---------- Data records ----------

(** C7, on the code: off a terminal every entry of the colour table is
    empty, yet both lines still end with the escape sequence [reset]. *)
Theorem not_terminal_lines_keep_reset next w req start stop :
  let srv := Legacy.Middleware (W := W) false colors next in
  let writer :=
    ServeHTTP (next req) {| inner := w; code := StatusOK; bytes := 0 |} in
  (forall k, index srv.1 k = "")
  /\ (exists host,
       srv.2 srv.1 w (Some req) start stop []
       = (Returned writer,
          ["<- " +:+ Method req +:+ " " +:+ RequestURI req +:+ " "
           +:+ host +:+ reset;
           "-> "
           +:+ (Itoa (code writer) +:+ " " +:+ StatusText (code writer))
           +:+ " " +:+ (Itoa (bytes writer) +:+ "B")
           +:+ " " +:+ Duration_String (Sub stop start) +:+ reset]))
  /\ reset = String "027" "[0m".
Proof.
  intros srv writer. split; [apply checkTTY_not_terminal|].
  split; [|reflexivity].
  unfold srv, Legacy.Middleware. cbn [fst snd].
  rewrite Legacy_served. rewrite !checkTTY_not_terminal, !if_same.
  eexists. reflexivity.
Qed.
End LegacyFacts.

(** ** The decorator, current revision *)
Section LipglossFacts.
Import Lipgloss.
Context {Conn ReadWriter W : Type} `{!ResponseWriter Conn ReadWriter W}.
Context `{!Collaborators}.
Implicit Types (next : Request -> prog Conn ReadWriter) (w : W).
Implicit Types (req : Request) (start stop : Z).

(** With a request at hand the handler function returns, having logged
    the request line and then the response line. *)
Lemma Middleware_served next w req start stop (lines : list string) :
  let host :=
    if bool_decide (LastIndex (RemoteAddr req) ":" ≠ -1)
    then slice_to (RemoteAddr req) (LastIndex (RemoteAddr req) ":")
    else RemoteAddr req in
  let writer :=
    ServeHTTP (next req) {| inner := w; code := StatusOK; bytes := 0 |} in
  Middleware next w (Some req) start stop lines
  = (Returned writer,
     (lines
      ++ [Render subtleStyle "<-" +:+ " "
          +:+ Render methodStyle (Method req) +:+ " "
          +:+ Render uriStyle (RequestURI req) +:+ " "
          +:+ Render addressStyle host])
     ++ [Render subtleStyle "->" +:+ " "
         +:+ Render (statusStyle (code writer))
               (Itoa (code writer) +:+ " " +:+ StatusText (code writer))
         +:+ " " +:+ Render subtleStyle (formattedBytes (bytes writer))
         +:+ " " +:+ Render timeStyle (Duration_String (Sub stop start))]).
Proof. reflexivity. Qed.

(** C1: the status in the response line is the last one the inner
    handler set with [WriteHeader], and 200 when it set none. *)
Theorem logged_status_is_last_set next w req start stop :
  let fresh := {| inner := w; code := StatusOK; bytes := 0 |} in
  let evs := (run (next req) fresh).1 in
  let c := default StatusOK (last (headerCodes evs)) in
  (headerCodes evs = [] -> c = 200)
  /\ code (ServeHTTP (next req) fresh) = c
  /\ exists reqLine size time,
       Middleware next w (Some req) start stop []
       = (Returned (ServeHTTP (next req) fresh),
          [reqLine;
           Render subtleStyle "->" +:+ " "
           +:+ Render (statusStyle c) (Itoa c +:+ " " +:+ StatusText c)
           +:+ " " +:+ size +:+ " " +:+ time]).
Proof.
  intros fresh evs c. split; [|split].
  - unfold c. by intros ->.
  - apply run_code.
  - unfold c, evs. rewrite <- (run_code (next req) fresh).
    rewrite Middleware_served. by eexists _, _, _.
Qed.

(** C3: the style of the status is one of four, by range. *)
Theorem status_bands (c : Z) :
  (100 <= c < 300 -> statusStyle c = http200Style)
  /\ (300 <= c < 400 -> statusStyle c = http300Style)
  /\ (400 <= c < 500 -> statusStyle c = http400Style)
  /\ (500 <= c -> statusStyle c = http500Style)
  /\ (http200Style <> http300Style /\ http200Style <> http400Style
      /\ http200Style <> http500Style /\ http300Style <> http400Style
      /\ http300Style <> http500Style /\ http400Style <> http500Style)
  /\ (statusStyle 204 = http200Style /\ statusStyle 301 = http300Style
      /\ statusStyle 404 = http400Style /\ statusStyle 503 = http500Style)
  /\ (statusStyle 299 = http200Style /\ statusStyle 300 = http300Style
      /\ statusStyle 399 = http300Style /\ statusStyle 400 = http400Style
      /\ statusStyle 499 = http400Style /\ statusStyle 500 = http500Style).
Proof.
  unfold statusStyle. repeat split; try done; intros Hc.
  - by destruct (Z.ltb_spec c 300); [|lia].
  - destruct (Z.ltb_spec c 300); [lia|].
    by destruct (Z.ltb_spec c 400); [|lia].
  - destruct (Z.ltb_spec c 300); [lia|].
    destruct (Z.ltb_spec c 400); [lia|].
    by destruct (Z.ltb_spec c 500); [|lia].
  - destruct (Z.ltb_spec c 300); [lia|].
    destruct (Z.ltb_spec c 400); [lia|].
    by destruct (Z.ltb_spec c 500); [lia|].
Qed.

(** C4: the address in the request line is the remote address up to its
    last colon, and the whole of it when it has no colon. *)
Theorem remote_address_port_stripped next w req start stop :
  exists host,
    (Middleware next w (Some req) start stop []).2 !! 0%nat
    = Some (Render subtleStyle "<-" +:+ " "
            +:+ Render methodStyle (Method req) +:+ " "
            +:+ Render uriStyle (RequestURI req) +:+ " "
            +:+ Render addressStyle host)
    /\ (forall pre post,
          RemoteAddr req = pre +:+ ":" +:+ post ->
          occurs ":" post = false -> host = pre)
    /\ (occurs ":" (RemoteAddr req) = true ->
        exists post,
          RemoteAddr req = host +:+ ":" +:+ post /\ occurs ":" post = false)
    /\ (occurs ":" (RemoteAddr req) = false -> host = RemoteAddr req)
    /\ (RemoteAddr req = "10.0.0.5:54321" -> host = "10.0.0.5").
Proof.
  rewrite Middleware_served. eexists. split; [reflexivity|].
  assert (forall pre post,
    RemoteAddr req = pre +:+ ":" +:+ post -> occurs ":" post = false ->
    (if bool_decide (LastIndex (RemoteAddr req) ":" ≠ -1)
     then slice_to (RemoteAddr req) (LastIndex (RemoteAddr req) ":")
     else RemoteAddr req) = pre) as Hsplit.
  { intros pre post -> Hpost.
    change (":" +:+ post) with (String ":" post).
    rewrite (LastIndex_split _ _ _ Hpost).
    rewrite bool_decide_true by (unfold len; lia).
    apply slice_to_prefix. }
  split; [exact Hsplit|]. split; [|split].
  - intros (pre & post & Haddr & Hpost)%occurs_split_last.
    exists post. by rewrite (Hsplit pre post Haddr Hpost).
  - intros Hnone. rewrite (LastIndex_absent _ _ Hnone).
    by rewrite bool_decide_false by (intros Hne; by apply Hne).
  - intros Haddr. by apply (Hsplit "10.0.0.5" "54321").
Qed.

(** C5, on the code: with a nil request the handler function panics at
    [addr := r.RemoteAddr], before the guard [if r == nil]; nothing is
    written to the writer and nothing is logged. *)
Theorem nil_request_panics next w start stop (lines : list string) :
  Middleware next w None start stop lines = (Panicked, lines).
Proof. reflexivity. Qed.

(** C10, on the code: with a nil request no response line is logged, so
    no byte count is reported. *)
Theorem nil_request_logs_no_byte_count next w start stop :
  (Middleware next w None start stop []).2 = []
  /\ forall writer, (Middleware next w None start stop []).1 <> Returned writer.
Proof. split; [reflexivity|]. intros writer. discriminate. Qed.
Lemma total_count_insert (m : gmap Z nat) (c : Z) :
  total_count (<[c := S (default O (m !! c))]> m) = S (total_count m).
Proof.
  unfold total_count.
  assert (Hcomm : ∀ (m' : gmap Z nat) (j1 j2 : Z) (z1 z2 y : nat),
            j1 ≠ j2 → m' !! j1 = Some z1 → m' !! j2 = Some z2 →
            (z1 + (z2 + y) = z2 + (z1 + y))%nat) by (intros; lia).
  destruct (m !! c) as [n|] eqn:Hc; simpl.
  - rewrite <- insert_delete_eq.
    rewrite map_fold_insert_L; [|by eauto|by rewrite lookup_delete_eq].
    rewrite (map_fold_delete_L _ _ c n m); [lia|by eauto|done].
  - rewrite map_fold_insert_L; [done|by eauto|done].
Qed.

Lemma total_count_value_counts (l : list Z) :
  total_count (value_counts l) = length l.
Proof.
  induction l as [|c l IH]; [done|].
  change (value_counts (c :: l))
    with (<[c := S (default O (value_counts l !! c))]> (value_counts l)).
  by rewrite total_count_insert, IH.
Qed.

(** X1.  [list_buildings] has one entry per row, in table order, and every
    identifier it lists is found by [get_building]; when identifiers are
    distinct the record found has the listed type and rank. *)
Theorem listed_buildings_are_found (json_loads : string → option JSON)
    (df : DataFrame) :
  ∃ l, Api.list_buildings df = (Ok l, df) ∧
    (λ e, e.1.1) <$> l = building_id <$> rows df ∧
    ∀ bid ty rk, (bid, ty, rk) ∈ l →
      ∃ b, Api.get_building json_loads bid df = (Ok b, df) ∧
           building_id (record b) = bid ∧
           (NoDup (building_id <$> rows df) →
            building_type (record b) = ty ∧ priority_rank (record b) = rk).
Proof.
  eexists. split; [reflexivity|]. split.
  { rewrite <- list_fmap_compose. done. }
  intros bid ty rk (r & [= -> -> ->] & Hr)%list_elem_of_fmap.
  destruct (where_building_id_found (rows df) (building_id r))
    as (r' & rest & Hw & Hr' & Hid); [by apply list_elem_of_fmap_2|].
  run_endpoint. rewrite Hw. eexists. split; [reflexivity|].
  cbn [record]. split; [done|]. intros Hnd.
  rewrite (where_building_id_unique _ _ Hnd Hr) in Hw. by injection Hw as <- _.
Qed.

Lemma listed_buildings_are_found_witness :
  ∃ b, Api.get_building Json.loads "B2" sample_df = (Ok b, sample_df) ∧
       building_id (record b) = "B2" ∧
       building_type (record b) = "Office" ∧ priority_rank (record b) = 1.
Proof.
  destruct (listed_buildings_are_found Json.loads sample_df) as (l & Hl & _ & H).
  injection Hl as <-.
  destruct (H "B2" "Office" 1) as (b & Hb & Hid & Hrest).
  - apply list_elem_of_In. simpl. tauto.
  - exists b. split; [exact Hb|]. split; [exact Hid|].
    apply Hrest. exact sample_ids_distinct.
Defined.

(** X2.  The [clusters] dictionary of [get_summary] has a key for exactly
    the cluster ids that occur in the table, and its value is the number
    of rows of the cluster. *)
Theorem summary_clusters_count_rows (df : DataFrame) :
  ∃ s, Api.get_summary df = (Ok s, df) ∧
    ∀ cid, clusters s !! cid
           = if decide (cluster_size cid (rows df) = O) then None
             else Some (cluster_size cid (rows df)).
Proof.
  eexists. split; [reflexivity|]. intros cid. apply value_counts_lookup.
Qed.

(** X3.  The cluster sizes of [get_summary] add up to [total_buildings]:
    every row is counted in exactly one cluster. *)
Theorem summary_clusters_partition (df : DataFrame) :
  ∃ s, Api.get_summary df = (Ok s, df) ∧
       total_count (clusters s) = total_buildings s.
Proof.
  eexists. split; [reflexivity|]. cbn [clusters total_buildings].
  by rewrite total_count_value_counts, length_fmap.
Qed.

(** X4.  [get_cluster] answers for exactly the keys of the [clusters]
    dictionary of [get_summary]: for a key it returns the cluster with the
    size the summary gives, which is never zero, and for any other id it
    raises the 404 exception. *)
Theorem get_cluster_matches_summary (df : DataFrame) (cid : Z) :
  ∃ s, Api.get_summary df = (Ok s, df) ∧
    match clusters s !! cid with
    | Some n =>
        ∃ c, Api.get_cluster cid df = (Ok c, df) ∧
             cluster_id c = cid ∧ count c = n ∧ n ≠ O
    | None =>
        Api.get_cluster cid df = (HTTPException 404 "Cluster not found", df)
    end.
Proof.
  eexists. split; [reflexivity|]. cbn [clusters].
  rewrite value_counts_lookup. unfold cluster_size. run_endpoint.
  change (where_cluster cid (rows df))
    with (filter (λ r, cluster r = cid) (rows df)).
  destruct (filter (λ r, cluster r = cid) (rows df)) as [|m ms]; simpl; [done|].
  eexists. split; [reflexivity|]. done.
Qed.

----------

### About this exercise
Each line of the data that includes "subtleStyle" should be copied.

### Result for this task
      ++ [Render subtleStyle "<-" +:+ " "
     ++ [Render subtleStyle "->" +:+ " "
         +:+ " " +:+ Render subtleStyle (formattedBytes (bytes writer))
           Render subtleStyle "->" +:+ " "
    = Some (Render subtleStyle "<-" +:+ " "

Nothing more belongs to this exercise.